EXERCISE DATA START

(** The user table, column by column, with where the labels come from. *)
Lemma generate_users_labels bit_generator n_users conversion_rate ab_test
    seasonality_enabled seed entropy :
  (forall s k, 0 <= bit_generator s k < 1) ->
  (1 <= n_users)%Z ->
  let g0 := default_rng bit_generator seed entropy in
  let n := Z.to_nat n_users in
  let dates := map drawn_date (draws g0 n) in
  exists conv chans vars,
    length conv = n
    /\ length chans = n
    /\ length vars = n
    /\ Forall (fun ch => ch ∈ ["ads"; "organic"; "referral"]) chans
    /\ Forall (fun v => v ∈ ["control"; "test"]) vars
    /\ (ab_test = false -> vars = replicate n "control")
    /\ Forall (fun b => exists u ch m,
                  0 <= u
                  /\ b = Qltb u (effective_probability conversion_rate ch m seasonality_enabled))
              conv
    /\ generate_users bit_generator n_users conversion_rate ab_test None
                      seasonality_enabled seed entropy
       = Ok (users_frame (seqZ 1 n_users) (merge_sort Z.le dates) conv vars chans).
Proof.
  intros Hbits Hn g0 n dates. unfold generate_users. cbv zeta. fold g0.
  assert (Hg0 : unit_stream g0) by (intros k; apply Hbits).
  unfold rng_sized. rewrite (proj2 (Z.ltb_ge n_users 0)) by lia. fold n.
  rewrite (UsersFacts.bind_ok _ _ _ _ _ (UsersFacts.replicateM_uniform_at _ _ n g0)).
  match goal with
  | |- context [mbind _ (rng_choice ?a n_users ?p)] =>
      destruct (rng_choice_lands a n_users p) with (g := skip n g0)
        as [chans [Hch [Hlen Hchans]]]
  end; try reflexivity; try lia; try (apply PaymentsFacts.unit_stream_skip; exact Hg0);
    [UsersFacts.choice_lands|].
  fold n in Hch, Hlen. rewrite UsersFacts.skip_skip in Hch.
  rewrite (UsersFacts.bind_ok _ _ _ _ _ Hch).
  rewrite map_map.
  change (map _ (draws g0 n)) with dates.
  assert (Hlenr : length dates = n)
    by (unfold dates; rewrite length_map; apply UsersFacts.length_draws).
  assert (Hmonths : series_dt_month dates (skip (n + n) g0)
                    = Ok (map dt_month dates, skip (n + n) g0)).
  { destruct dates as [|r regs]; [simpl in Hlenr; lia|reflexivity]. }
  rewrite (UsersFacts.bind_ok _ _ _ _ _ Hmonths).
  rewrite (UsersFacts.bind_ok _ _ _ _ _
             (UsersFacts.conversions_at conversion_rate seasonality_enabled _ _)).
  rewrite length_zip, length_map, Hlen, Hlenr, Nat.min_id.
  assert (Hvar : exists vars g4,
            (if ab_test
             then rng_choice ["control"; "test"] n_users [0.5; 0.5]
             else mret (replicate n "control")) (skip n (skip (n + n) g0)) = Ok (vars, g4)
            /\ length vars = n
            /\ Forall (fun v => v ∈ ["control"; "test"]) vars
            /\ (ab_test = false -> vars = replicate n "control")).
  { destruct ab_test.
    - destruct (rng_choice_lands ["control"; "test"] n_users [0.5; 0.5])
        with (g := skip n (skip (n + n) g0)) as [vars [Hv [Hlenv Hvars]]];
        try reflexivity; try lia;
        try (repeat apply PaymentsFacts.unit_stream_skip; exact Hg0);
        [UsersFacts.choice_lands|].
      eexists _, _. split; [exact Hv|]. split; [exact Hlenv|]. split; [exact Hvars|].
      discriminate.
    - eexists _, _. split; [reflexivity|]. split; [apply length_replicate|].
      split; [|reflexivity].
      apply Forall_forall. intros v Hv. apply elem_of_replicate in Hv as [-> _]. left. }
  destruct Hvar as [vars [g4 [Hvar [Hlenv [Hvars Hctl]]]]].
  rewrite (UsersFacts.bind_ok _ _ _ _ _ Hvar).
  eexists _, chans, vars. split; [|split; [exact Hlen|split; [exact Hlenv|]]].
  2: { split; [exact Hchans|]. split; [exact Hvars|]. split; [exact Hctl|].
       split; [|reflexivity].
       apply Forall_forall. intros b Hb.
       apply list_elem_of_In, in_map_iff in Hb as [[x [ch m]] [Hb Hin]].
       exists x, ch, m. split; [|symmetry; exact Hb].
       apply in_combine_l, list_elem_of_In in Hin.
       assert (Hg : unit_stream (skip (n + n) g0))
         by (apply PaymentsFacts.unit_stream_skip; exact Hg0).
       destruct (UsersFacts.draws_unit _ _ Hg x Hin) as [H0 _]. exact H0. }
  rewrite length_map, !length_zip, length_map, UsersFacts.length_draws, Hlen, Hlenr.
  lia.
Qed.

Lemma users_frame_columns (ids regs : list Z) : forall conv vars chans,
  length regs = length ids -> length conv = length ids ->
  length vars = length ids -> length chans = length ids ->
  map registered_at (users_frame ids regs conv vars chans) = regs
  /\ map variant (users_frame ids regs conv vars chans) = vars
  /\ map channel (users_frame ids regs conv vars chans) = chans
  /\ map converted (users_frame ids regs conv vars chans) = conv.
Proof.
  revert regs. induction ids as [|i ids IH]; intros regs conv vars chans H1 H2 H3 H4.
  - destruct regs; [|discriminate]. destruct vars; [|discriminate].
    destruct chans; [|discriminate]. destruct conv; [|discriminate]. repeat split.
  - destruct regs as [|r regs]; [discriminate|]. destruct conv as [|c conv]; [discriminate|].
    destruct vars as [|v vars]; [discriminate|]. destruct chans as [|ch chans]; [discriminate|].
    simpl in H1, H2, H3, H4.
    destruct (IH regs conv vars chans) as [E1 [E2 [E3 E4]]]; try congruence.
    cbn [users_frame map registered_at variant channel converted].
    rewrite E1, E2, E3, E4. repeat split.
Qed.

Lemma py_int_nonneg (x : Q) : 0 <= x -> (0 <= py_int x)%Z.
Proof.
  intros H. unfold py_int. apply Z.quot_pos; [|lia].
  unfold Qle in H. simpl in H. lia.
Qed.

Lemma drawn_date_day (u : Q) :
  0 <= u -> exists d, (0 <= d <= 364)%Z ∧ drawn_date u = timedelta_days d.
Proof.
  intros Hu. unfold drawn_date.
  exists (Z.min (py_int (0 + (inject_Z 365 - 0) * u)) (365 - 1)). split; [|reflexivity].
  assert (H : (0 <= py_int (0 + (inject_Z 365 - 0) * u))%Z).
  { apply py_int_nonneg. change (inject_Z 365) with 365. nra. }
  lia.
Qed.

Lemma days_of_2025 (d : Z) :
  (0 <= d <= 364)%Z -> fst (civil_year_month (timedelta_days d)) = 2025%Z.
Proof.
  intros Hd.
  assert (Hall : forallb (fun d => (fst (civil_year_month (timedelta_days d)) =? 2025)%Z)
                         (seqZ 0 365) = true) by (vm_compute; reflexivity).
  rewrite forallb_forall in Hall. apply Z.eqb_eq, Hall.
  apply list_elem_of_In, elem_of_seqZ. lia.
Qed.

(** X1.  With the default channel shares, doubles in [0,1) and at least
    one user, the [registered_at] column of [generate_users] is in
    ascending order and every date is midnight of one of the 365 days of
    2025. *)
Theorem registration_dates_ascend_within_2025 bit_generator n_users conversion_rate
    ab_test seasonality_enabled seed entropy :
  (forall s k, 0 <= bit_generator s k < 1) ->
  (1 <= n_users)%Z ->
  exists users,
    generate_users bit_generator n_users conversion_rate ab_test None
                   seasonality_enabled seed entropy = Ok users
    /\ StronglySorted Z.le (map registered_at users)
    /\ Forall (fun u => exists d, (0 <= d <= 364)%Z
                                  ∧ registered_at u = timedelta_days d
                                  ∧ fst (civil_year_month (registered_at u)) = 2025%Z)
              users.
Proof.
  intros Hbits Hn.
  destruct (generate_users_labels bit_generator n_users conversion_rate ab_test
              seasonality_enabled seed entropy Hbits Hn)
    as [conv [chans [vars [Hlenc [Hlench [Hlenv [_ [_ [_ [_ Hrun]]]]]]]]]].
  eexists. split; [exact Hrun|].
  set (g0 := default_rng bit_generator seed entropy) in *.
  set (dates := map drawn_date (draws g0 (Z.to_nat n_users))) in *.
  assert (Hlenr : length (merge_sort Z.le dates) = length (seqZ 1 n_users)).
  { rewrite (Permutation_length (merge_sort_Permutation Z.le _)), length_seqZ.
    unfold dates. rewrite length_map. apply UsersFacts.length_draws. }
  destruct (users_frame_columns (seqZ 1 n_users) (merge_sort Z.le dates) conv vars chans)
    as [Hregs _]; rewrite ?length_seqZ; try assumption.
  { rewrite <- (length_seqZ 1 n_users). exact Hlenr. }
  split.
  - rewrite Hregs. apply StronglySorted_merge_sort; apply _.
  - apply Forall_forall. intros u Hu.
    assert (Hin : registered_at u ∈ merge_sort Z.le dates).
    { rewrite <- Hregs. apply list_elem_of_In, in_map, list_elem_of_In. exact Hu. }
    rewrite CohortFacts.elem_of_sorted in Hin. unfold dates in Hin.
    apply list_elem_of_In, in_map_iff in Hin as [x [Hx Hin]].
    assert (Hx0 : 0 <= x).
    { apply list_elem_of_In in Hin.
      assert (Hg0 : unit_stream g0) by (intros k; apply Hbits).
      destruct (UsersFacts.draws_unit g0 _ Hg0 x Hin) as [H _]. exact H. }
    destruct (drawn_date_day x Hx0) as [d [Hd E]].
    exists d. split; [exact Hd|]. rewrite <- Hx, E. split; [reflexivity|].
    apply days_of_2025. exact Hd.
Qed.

EXERCISE DATA END
EXERCISE DATA START

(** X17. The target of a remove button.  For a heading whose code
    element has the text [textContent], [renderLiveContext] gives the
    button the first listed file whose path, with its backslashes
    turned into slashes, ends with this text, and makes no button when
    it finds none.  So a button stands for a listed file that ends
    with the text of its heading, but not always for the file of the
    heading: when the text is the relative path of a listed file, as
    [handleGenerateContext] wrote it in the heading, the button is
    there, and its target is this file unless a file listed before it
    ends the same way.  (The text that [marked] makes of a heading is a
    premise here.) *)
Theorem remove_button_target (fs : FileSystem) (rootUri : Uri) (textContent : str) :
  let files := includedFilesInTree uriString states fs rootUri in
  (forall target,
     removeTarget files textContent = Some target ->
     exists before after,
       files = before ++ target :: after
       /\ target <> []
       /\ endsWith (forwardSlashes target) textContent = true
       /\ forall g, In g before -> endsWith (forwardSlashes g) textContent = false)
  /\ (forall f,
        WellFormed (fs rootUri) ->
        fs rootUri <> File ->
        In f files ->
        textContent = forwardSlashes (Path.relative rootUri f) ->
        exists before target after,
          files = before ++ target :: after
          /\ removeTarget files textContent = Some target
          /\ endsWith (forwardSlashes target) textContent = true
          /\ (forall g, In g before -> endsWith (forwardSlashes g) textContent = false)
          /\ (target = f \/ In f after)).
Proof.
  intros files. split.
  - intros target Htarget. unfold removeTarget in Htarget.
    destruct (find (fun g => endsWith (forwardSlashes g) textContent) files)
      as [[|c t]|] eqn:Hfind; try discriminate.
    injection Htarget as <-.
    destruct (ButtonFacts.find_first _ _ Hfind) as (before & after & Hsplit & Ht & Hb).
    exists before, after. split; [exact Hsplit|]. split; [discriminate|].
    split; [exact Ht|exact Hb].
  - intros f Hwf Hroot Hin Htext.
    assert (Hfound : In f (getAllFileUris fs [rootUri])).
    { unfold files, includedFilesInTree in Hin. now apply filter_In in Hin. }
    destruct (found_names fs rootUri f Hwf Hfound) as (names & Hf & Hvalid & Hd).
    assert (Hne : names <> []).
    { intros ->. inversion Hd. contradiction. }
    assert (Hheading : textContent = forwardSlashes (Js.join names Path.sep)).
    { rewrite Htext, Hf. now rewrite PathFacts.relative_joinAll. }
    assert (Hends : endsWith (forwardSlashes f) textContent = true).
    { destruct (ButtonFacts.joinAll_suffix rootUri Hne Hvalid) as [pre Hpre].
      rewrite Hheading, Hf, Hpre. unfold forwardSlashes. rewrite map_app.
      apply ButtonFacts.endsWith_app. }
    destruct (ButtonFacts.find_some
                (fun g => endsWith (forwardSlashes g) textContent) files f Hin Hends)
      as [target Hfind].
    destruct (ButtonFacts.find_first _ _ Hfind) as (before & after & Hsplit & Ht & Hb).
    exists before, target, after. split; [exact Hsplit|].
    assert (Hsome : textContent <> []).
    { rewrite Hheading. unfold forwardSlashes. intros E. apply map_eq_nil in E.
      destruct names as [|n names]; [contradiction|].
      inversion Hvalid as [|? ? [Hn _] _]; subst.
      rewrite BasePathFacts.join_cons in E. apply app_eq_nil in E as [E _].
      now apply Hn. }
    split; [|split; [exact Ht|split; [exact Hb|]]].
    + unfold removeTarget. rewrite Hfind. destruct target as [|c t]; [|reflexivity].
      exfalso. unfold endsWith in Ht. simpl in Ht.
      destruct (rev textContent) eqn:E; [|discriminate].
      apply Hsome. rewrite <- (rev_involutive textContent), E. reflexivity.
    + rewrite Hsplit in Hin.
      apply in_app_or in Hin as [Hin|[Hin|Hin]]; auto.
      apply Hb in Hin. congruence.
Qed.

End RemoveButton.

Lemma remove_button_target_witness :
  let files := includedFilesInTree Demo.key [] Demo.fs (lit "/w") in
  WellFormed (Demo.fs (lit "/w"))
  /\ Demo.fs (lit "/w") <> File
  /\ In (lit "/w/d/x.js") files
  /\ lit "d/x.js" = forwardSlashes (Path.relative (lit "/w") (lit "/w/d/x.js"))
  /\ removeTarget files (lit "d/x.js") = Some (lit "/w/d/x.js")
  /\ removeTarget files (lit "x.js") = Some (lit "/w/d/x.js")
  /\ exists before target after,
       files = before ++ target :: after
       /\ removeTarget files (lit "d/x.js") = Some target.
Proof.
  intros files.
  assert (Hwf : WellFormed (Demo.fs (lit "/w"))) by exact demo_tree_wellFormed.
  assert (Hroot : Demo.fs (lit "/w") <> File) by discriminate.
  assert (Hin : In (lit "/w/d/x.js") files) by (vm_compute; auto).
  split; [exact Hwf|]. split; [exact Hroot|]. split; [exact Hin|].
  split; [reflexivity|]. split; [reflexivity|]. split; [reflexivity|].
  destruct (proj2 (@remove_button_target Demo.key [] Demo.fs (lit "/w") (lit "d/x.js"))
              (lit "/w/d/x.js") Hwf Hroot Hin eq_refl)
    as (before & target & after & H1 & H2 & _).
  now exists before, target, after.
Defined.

EXERCISE DATA END

WORK INSTRUCTIONS
Both end lines included, restate word for word the lines above from the line with "(** The user" to the line with "by (unfold dates;", and nothing else.

RESULT
(** The user table, column by column, with where the labels come from. *)
Lemma generate_users_labels bit_generator n_users conversion_rate ab_test
    seasonality_enabled seed entropy :
  (forall s k, 0 <= bit_generator s k < 1) ->
  (1 <= n_users)%Z ->
  let g0 := default_rng bit_generator seed entropy in
  let n := Z.to_nat n_users in
  let dates := map drawn_date (draws g0 n) in
  exists conv chans vars,
    length conv = n
    /\ length chans = n
    /\ length vars = n
    /\ Forall (fun ch => ch ∈ ["ads"; "organic"; "referral"]) chans
    /\ Forall (fun v => v ∈ ["control"; "test"]) vars
    /\ (ab_test = false -> vars = replicate n "control")
    /\ Forall (fun b => exists u ch m,
                  0 <= u
                  /\ b = Qltb u (effective_probability conversion_rate ch m seasonality_enabled))
              conv
    /\ generate_users bit_generator n_users conversion_rate ab_test None
                      seasonality_enabled seed entropy
       = Ok (users_frame (seqZ 1 n_users) (merge_sort Z.le dates) conv vars chans).
Proof.
  intros Hbits Hn g0 n dates. unfold generate_users. cbv zeta. fold g0.
  assert (Hg0 : unit_stream g0) by (intros k; apply Hbits).
  unfold rng_sized. rewrite (proj2 (Z.ltb_ge n_users 0)) by lia. fold n.
  rewrite (UsersFacts.bind_ok _ _ _ _ _ (UsersFacts.replicateM_uniform_at _ _ n g0)).
  match goal with
  | |- context [mbind _ (rng_choice ?a n_users ?p)] =>
      destruct (rng_choice_lands a n_users p) with (g := skip n g0)
        as [chans [Hch [Hlen Hchans]]]
  end; try reflexivity; try lia; try (apply PaymentsFacts.unit_stream_skip; exact Hg0);
    [UsersFacts.choice_lands|].
  fold n in Hch, Hlen. rewrite UsersFacts.skip_skip in Hch.
  rewrite (UsersFacts.bind_ok _ _ _ _ _ Hch).
  rewrite map_map.
  change (map _ (draws g0 n)) with dates.
  assert (Hlenr : length dates = n)
    by (unfold dates; rewrite length_map; apply UsersFacts.length_draws).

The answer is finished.